== What needs to be done ==
Look through the data below for the line with "(** [raises f]: run" and the line with "Record point : Type", then output those two and all lines in between, exactly as written.

== Listed records ==
--- START ---

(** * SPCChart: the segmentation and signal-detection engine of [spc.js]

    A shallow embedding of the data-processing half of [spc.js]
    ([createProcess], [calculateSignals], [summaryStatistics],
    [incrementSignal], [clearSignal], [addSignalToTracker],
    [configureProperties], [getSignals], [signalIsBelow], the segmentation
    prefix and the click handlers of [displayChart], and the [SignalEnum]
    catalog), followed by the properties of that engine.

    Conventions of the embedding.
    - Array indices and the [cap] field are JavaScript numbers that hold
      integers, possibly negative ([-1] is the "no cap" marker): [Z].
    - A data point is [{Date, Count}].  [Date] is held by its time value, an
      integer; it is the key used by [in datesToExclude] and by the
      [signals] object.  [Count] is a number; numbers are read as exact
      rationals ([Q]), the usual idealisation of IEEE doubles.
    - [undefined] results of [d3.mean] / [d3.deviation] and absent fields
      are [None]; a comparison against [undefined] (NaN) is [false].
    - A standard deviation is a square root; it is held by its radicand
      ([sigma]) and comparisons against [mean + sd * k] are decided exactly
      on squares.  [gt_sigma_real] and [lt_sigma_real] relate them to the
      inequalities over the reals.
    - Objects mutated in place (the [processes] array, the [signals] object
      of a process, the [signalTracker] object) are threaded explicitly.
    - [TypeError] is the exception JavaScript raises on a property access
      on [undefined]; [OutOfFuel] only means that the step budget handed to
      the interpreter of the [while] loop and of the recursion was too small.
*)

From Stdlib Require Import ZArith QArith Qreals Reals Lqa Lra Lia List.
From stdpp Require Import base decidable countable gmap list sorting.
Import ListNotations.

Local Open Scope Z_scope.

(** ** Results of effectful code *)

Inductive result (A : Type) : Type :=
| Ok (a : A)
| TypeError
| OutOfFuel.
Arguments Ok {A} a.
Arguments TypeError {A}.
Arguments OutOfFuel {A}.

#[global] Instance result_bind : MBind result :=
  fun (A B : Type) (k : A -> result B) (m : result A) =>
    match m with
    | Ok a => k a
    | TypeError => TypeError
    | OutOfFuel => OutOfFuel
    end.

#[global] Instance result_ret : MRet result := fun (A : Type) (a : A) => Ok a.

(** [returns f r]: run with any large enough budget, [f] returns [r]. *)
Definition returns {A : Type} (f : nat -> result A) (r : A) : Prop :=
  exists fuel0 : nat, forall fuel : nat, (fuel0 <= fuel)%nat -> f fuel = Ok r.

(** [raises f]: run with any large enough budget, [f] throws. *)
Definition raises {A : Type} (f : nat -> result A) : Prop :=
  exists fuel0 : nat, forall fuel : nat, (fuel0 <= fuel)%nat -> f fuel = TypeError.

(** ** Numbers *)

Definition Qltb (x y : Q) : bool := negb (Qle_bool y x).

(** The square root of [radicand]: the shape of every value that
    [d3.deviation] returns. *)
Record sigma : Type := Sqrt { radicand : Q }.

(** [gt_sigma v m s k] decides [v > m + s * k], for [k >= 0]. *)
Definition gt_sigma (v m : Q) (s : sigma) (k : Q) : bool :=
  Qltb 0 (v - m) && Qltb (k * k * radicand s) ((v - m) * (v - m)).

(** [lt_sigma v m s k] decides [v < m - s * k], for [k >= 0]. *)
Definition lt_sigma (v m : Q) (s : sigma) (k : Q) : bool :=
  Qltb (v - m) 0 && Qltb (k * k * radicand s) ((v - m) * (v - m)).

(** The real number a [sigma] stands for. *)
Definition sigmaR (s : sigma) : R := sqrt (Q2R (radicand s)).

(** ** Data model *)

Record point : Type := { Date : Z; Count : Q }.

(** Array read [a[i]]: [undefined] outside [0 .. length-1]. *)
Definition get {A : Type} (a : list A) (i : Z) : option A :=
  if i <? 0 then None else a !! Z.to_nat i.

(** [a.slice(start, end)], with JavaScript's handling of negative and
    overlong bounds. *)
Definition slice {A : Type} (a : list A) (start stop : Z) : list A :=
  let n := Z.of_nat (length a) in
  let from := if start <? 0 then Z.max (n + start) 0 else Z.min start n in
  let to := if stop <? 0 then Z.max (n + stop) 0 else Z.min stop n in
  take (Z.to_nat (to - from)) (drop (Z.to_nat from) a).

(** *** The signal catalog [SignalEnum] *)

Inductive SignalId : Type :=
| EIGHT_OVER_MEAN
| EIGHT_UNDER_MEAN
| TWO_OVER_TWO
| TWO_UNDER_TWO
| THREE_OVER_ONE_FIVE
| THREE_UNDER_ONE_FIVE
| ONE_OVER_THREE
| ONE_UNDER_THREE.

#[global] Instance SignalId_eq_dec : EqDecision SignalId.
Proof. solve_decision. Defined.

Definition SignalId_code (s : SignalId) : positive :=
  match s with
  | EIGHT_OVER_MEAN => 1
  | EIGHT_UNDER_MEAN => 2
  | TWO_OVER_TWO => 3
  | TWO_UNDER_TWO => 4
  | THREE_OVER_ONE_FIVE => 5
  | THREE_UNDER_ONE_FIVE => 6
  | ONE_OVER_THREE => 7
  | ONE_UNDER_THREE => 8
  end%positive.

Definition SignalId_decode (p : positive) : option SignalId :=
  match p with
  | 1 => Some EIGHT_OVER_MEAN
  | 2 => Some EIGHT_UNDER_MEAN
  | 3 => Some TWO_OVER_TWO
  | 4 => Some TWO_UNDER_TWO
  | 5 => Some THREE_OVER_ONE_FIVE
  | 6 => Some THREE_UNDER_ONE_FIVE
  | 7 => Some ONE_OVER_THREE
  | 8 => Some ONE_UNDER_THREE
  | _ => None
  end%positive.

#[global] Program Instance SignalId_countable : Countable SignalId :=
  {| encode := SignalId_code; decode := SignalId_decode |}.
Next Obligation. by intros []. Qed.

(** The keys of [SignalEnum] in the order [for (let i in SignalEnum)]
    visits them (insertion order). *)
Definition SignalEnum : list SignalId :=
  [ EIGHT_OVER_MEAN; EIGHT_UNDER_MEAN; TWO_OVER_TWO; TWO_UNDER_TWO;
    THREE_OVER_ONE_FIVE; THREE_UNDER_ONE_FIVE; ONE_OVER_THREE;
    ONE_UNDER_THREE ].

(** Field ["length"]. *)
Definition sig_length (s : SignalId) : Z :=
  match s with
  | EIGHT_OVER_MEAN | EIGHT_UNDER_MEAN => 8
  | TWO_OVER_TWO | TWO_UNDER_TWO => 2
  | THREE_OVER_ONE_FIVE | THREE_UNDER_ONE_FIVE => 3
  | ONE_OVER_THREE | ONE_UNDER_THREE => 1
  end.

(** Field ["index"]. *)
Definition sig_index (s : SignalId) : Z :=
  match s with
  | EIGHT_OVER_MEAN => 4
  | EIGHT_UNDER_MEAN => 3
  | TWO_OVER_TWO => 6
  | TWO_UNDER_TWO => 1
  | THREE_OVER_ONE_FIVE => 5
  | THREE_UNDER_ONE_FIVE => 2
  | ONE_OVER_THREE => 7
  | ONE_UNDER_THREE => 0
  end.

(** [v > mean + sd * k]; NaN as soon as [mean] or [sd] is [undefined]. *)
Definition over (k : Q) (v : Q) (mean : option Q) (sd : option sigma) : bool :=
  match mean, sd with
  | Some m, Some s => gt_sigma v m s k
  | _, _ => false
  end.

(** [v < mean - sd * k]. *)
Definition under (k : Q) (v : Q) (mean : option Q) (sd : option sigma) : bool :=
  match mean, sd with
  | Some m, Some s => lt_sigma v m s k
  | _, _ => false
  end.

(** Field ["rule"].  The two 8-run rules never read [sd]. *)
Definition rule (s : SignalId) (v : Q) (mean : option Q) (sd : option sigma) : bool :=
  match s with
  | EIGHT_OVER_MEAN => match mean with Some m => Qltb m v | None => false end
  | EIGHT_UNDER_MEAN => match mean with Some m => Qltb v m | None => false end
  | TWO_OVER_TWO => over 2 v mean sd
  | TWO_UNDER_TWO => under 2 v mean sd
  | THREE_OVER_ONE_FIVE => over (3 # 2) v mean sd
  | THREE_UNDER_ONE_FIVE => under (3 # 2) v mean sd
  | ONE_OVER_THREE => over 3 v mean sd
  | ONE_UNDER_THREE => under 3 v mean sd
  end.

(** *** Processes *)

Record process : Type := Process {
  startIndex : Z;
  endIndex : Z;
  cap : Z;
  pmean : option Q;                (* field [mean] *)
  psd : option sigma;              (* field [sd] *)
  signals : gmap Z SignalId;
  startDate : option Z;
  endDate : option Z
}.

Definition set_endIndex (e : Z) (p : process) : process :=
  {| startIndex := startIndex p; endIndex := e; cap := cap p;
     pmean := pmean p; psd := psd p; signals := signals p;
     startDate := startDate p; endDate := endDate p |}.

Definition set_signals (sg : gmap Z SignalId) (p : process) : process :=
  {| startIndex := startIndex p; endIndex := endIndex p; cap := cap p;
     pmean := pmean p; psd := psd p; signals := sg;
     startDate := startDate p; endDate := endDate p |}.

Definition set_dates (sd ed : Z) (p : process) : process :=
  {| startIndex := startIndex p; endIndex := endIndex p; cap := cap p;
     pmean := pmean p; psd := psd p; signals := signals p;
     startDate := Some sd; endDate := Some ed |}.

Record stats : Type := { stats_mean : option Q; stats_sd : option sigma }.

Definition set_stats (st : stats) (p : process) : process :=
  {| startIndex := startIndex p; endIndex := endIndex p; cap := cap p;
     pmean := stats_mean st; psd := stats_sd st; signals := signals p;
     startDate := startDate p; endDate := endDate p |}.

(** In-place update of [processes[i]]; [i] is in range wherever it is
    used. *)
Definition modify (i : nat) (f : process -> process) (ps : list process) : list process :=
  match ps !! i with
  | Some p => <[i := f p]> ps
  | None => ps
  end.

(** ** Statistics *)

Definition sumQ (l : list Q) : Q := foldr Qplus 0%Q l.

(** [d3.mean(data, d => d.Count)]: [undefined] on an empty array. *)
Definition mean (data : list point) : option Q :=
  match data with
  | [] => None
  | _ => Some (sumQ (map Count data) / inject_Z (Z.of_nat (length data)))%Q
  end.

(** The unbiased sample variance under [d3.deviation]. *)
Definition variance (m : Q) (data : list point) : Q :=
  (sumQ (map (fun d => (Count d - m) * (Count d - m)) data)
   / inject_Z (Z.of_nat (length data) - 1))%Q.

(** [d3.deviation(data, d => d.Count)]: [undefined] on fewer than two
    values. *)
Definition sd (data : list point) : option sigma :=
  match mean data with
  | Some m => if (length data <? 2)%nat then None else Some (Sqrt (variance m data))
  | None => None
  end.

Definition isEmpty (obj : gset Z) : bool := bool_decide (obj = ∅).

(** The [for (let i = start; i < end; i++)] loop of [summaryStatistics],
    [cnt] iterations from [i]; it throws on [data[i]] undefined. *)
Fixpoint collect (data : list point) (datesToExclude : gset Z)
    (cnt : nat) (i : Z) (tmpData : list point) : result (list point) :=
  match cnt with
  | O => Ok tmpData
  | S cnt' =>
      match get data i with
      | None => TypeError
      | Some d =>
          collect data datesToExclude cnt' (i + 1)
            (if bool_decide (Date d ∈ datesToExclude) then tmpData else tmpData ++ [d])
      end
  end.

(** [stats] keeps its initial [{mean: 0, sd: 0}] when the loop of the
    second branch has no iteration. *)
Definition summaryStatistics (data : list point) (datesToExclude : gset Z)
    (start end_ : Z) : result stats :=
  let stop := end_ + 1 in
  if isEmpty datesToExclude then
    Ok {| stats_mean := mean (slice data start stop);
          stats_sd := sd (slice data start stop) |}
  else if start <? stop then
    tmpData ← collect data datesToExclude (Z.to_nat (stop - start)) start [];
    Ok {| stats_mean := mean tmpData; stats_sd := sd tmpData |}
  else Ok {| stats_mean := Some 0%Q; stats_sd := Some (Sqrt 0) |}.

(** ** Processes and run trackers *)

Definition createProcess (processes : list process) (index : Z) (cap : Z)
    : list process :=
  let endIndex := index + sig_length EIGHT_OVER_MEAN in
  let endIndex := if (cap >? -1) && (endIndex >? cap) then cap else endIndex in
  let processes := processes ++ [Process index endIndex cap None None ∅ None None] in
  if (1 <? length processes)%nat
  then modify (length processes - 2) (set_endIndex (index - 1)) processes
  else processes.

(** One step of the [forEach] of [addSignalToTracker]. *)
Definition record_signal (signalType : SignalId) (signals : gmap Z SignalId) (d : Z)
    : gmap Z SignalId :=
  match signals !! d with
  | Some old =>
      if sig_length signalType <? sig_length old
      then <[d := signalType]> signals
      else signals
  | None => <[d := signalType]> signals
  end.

--- END ---

== Task response ==
(** [raises f]: run with any large enough budget, [f] throws. *)
Definition raises {A : Type} (f : nat -> result A) : Prop :=
  exists fuel0 : nat, forall fuel : nat, (fuel0 <= fuel)%nat -> f fuel = TypeError.

(** ** Numbers *)

Definition Qltb (x y : Q) : bool := negb (Qle_bool y x).

(** The square root of [radicand]: the shape of every value that
    [d3.deviation] returns. *)
Record sigma : Type := Sqrt { radicand : Q }.

(** [gt_sigma v m s k] decides [v > m + s * k], for [k >= 0]. *)
Definition gt_sigma (v m : Q) (s : sigma) (k : Q) : bool :=
  Qltb 0 (v - m) && Qltb (k * k * radicand s) ((v - m) * (v - m)).

(** [lt_sigma v m s k] decides [v < m - s * k], for [k >= 0]. *)
Definition lt_sigma (v m : Q) (s : sigma) (k : Q) : bool :=
  Qltb (v - m) 0 && Qltb (k * k * radicand s) ((v - m) * (v - m)).

(** The real number a [sigma] stands for. *)
Definition sigmaR (s : sigma) : R := sqrt (Q2R (radicand s)).

(** ** Data model *)

Record point : Type := { Date : Z; Count : Q }.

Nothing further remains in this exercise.